§ DATA FOR PROCESSING:
(** [models.AuditHead]: a row of audit_heads: the end of a tenant's chain and its undelivered count. *)
Module AuditHead.

Record row := mk {
  TenantID : string; Sequence : Z; Hash : string; Pending : Z
}.

#[global] Instance row_eq_dec : EqDecision row.
Proof. solve_decision. Defined.

Definition set_Sequence (v : Z) (r : row) : row :=
  mk (TenantID r) v (Hash r) (Pending r).

Definition set_Hash (v : string) (r : row) : row :=
  mk (TenantID r) (Sequence r) v (Pending r).

Definition set_Pending (v : Z) (r : row) : row :=
  mk (TenantID r) (Sequence r) (Hash r) v.

End AuditHead.

(** The JSON text of an event, by what it decodes to. *)
Inductive Json :=
  | JEmpty
  | JEvent (e : AuditLog.row)
  | JGarbage (text : string).

#[export] Instance Json_eq_dec : EqDecision Json.
Proof. solve_decision. Defined.

(** [models.AuditOutbox]: a row of audit_outboxes; [Payload] is the JSON text of the event. *)
Module AuditOutbox.

Record row := mk {
  EventID : string; TenantID : string; Sequence : Z; Hash : string; KeyID : string;
  Payload : Json; State : string; Attempts : Z; AvailableAt : Z; LeaseUntil : option Z;
  LeaseToken : string; LastError : string; CreatedAt : Z
}.

#[global] Instance row_eq_dec : EqDecision row.
Proof. solve_decision. Defined.

Definition set_Payload (v : Json) (r : row) : row :=
  mk (EventID r) (TenantID r) (Sequence r) (Hash r) (KeyID r) v (State r) (Attempts r)
     (AvailableAt r) (LeaseUntil r) (LeaseToken r) (LastError r) (CreatedAt r).

Definition set_State (v : string) (r : row) : row :=
  mk (EventID r) (TenantID r) (Sequence r) (Hash r) (KeyID r) (Payload r) v (Attempts r)
     (AvailableAt r) (LeaseUntil r) (LeaseToken r) (LastError r) (CreatedAt r).

Definition set_Attempts (v : Z) (r : row) : row :=
  mk (EventID r) (TenantID r) (Sequence r) (Hash r) (KeyID r) (Payload r) (State r) v
     (AvailableAt r) (LeaseUntil r) (LeaseToken r) (LastError r) (CreatedAt r).

Definition set_AvailableAt (v : Z) (r : row) : row :=
  mk (EventID r) (TenantID r) (Sequence r) (Hash r) (KeyID r) (Payload r) (State r)
     (Attempts r) v (LeaseUntil r) (LeaseToken r) (LastError r) (CreatedAt r).

Definition set_LeaseUntil (v : option Z) (r : row) : row :=
  mk (EventID r) (TenantID r) (Sequence r) (Hash r) (KeyID r) (Payload r) (State r)
     (Attempts r) (AvailableAt r) v (LeaseToken r) (LastError r) (CreatedAt r).

Definition set_LeaseToken (v : string) (r : row) : row :=
  mk (EventID r) (TenantID r) (Sequence r) (Hash r) (KeyID r) (Payload r) (State r)
     (Attempts r) (AvailableAt r) (LeaseUntil r) v (LastError r) (CreatedAt r).

Definition set_LastError (v : string) (r : row) : row :=
  mk (EventID r) (TenantID r) (Sequence r) (Hash r) (KeyID r) (Payload r) (State r)
     (Attempts r) (AvailableAt r) (LeaseUntil r) (LeaseToken r) v (CreatedAt r).
(* ===== verification/NetIP.v ===== *)
(** * Internet addresses ([net.IP], [netutil/ip.go], [services/webhook_service.go])

    Reading and writing an address as the standard library does, the key a client
    address is counted under, and the classes of addresses a webhook may not reach. *)

From S2P Require Import Prelude Store Codec.

Open Scope Z_scope.

(** [net.IP]: four bytes, or sixteen. *)
Definition IP : Type := list Z.

Definition byte_ok (b : Z) : Prop := 0 <= b < 256.

Module Net.

Definition byte_at (ip : IP) (i : nat) : Z := nth i ip 0.

Definition To4 (ip : IP) : option IP :=
  if (length ip =? 4)%nat then Some ip else
  if (length ip =? 16)%nat && forallb (fun i => byte_at ip i =? 0) (seq 0 10) && (byte_at ip 10 =? 255) &&
     (byte_at ip 11 =? 255)
  then Some (drop 12 ip) else None.

(** ** Reading ([netip.ParseAddr]) *)

(** A decimal octet: no leading zero, at most 255. *)
Definition octet (s : string) : option Z :=
  match s with
  | EmptyString => None
  | String a rest =>
      if str_forall Codec.is_digit s && (bool_decide (rest = "") || negb (Ascii.eqb a "0"%char)) then
        let n := Codec.digits_value s 0 in if n <=? 255 then Some n else None
      else None
  end.

Definition parse_v4 (s : string) : option IP :=
  match map octet (split_on "." s) with
  | [Some a; Some b; Some c; Some d] => Some [a; b; c; d]
  | _ => None
  end.

(** A group: its digits, at most four, its value and the text after it. *)
Fixpoint hex_group (digits : nat) (acc : Z) (s : string) : option (nat * Z * string) :=
  match s with
  | EmptyString => Some (digits, acc, "")
  | String a s' =>
      match Codec.hex_value a with
      | Some v => if (3 <? digits)%nat then None else hex_group (S digits) (acc * 16 + Z.of_N v) s'
      | None => Some (digits, acc, s)
      end
  end.

(** The groups read, where the ellipsis was, the text left.  [room]: the groups
    that still fit. *)
Fixpoint v6_groups (room : nat) (groups : list Z) (ellipsis : option nat) (s : string)
    : option (list Z * option nat * string) :=
  match room with
  | O => Some (groups, ellipsis, s)
  | S room =>
      match hex_group 0 0 s with
      | None | Some (O, _, _) => None
      | Some (_, v, rest) =>
          match rest with
          | EmptyString => Some (groups ++ [v], ellipsis, "")
          | String c rest =>
              if Ascii.eqb c "."%char then
                if (bool_decide (ellipsis = None) && negb (length groups =? 6)%nat) || (6 <? length groups)%nat then None else
                match parse_v4 s with
                | Some [a; b; c; d] => Some (groups ++ [a * 256 + b; c * 256 + d], ellipsis, "")
                | _ => None
                end
              else if Ascii.eqb c ":"%char then
                match rest with
                | EmptyString => None
                | String c' after =>
                    if Ascii.eqb c' ":"%char then
                      if bool_decide (ellipsis = None) then
                        let groups := groups ++ [v] in
                        if bool_decide (after = "") then Some (groups, Some (length groups), "")
                        else v6_groups room groups (Some (length groups)) after
                      else None
                    else v6_groups room (groups ++ [v]) ellipsis rest
                end
              else None
          end
      end
  end.

(** The ellipsis stands for at least one group. *)
Definition expand (groups : list Z) (ellipsis : option nat) : option (list Z) :=
  let n := length groups in
  if (n <? 8)%nat then
    match ellipsis with
    | Some e => Some (take e groups ++ repeat 0 (8 - n) ++ drop e groups)
    | None => None
    end
  else if bool_decide (ellipsis = None) then Some groups else None.

Definition bytes_of (groups : list Z) : IP := flat_map (fun g => [g / 256; g mod 256]) groups.

Definition parse_v6 (s : string) : option IP :=
  let read (s : string) (ellipsis : option nat) :=
    match v6_groups 8 [] ellipsis s with
    | Some (groups, ellipsis, EmptyString) => bytes_of <$> expand groups ellipsis
    | _ => None
    end in
  if has_prefix "::" s then
    let s := String.substring 2 (String.length s - 2) s in
    if bool_decide (s = "") then Some (repeat 0 16) else read s (Some 0%nat)
  else read s None.

(** The first of the characters that tell the kinds apart; an address with a zone
    is not a [net.IP]. *)
Fixpoint kind (s : string) : option Ascii.ascii :=
  match s with
  | EmptyString => None
  | String a s =>
      if Ascii.eqb a "."%char || Ascii.eqb a ":"%char || Ascii.eqb a "%"%char then Some a else kind s
  end.

(** [net.ParseIP]: sixteen bytes. *)
Definition ParseIP (s : string) : option IP :=
  match kind s with
  | Some c =>
      if Ascii.eqb c "."%char then (fun v4 => repeat 0 10 ++ [255; 255] ++ v4) <$> parse_v4 s
      else if Ascii.eqb c ":"%char then parse_v6 s
      else None
  | None => None
  end.

(** ** Writing ([IP.String]) *)

Definition dotted (v4 : IP) : string := String.concat "." (map fmt_d v4).

(** A group without leading zeros. *)
Definition hex_text (g : Z) : string :=
  let digit (n : Z) := Codec.hex_digit (Z.to_N (n mod 16)) in
  if g <? 16 then String (digit g) ""
  else if g <? 256 then String (digit (g / 16)) (String (digit g) "")
  else if g <? 4096 then String (digit (g / 256)) (String (digit (g / 16)) (String (digit g) ""))
  else String (digit (g / 4096)) (String (digit (g / 256)) (String (digit (g / 16)) (String (digit g) ""))).

Fixpoint groups_of (ip : IP) : list Z :=
  match ip with a :: b :: ip => a * 256 + b :: groups_of ip | _ => [] end.

Fixpoint zeros (groups : list Z) : nat :=
  match groups with 0 :: groups => S (zeros groups) | _ => O end.

(** Start and length of the first of the longest runs of zero groups. *)
Fixpoint longest (i : nat) (groups : list Z) (start len : nat) : nat * nat :=
  match groups with
  | [] => (start, len)
  | g :: groups' =>
      let l := zeros groups in
      if ((2 <=? l) && (len <? l))%nat then longest (S i) groups' i l else longest (S i) groups' start len
  end.

Definition colons (groups : list Z) : string := String.concat ":" (map hex_text groups).

Definition v6_text (groups : list Z) : string :=
  match longest 0 groups 0 0 with
  | (_, O) => colons groups
  | (start, len) => colons (take start groups) +:+ "::" +:+ colons (drop (start + len) groups)
  end.

Definition ip_text (ip : IP) : string :=
  match To4 ip with Some v4 => dotted v4 | None => v6_text (groups_of ip) end.

(** ** The key of a client ([netutil.CanonicalIP]) *)

Definition mask64 (ip : IP) : IP := take 8 ip ++ repeat 0 8.

(** An IPv6 source is collapsed to its /64 prefix. *)
Definition CanonicalIP (ip : string) : string :=
  if bool_decide (ip = "") then ip else
  match ParseIP ip with
  | None => ip
  | Some p => match To4 p with Some v4 => dotted v4 | None => ip_text (mask64 p) end
  end.

Example canonical_runs : map CanonicalIP
  ["203.0.113.7"; "::ffff:203.0.113.7"; "2001:db8:1:2:3:4:5:6"; "2001:db8:1:2:aaaa::1"; "2001:db8:1:3::1"; "not-an-ip";
   "::1"; "1.2.3.04"; "fe80::1%eth0"; "1:2:3:4:5:6:7:8:9"; "1::2::3"; "::ffff:c0a8:101"] =
  ["203.0.113.7"; "203.0.113.7"; "2001:db8:1:2::"; "2001:db8:1:2::"; "2001:db8:1:3::"; "not-an-ip";
   "::"; "1.2.3.04"; "fe80::1%eth0"; "1:2:3:4:5:6:7:8:9"; "1::2::3"; "192.168.1.1"].
Proof. vm_reflexivity. Qed.

(** ** Classes of addresses *)

Definition v6 (ip : IP) : bool := (length ip =? 16)%nat.

Definition IPv6loopback : IP := repeat 0 15 ++ [1].
Definition IPv6unspecified : IP := repeat 0 16.

Definition IsUnspecified (ip : IP) : bool :=
  match To4 ip with
  | Some v4 => bool_decide (v4 = [0; 0; 0; 0])
  | None => bool_decide (ip = IPv6unspecified)
  end.

Definition IsLoopback (ip : IP) : bool :=
  match To4 ip with
  | Some v4 => byte_at v4 0 =? 127
  | None => bool_decide (ip = IPv6loopback)
  end.

Definition IsPrivate (ip : IP) : bool :=
  match To4 ip with
  | Some v4 =>
      (byte_at v4 0 =? 10) || ((byte_at v4 0 =? 172) && (Z.land (byte_at v4 1) 240 =? 16)) ||
      ((byte_at v4 0 =? 192) && (byte_at v4 1 =? 168))
  | None => v6 ip && (Z.land (byte_at ip 0) 254 =? 252)
  end.

Definition IsMulticast (ip : IP) : bool :=
  match To4 ip with
  | Some v4 => Z.land (byte_at v4 0) 240 =? 224
  | None => v6 ip && (byte_at ip 0 =? 255)
  end.

Definition IsLinkLocalMulticast (ip : IP) : bool :=
  match To4 ip with
  | Some v4 => (byte_at v4 0 =? 224) && (byte_at v4 1 =? 0) && (byte_at v4 2 =? 0)
  | None => v6 ip && (byte_at ip 0 =? 255) && (Z.land (byte_at ip 1) 15 =? 2)
  end.

Definition IsLinkLocalUnicast (ip : IP) : bool :=
  match To4 ip with
  | Some v4 => (byte_at v4 0 =? 169) && (byte_at v4 1 =? 254)
  | None => v6 ip && (byte_at ip 0 =? 254) && (Z.land (byte_at ip 1) 192 =? 128)
  end.

(** [blockedIP] *)
Definition blockedIP (ip : IP) : bool :=
  let ip := match To4 ip with Some v4 => v4 | None => ip end in
  IsLoopback ip || IsPrivate ip || IsLinkLocalUnicast ip || IsLinkLocalMulticast ip || IsMulticast ip ||
  IsUnspecified ip.

End Net.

§ EXERCISE DIRECTIONS:
For the word "dotted", work out how many lines of the entries contain it, and state the number alone.

§ ANSWER:
3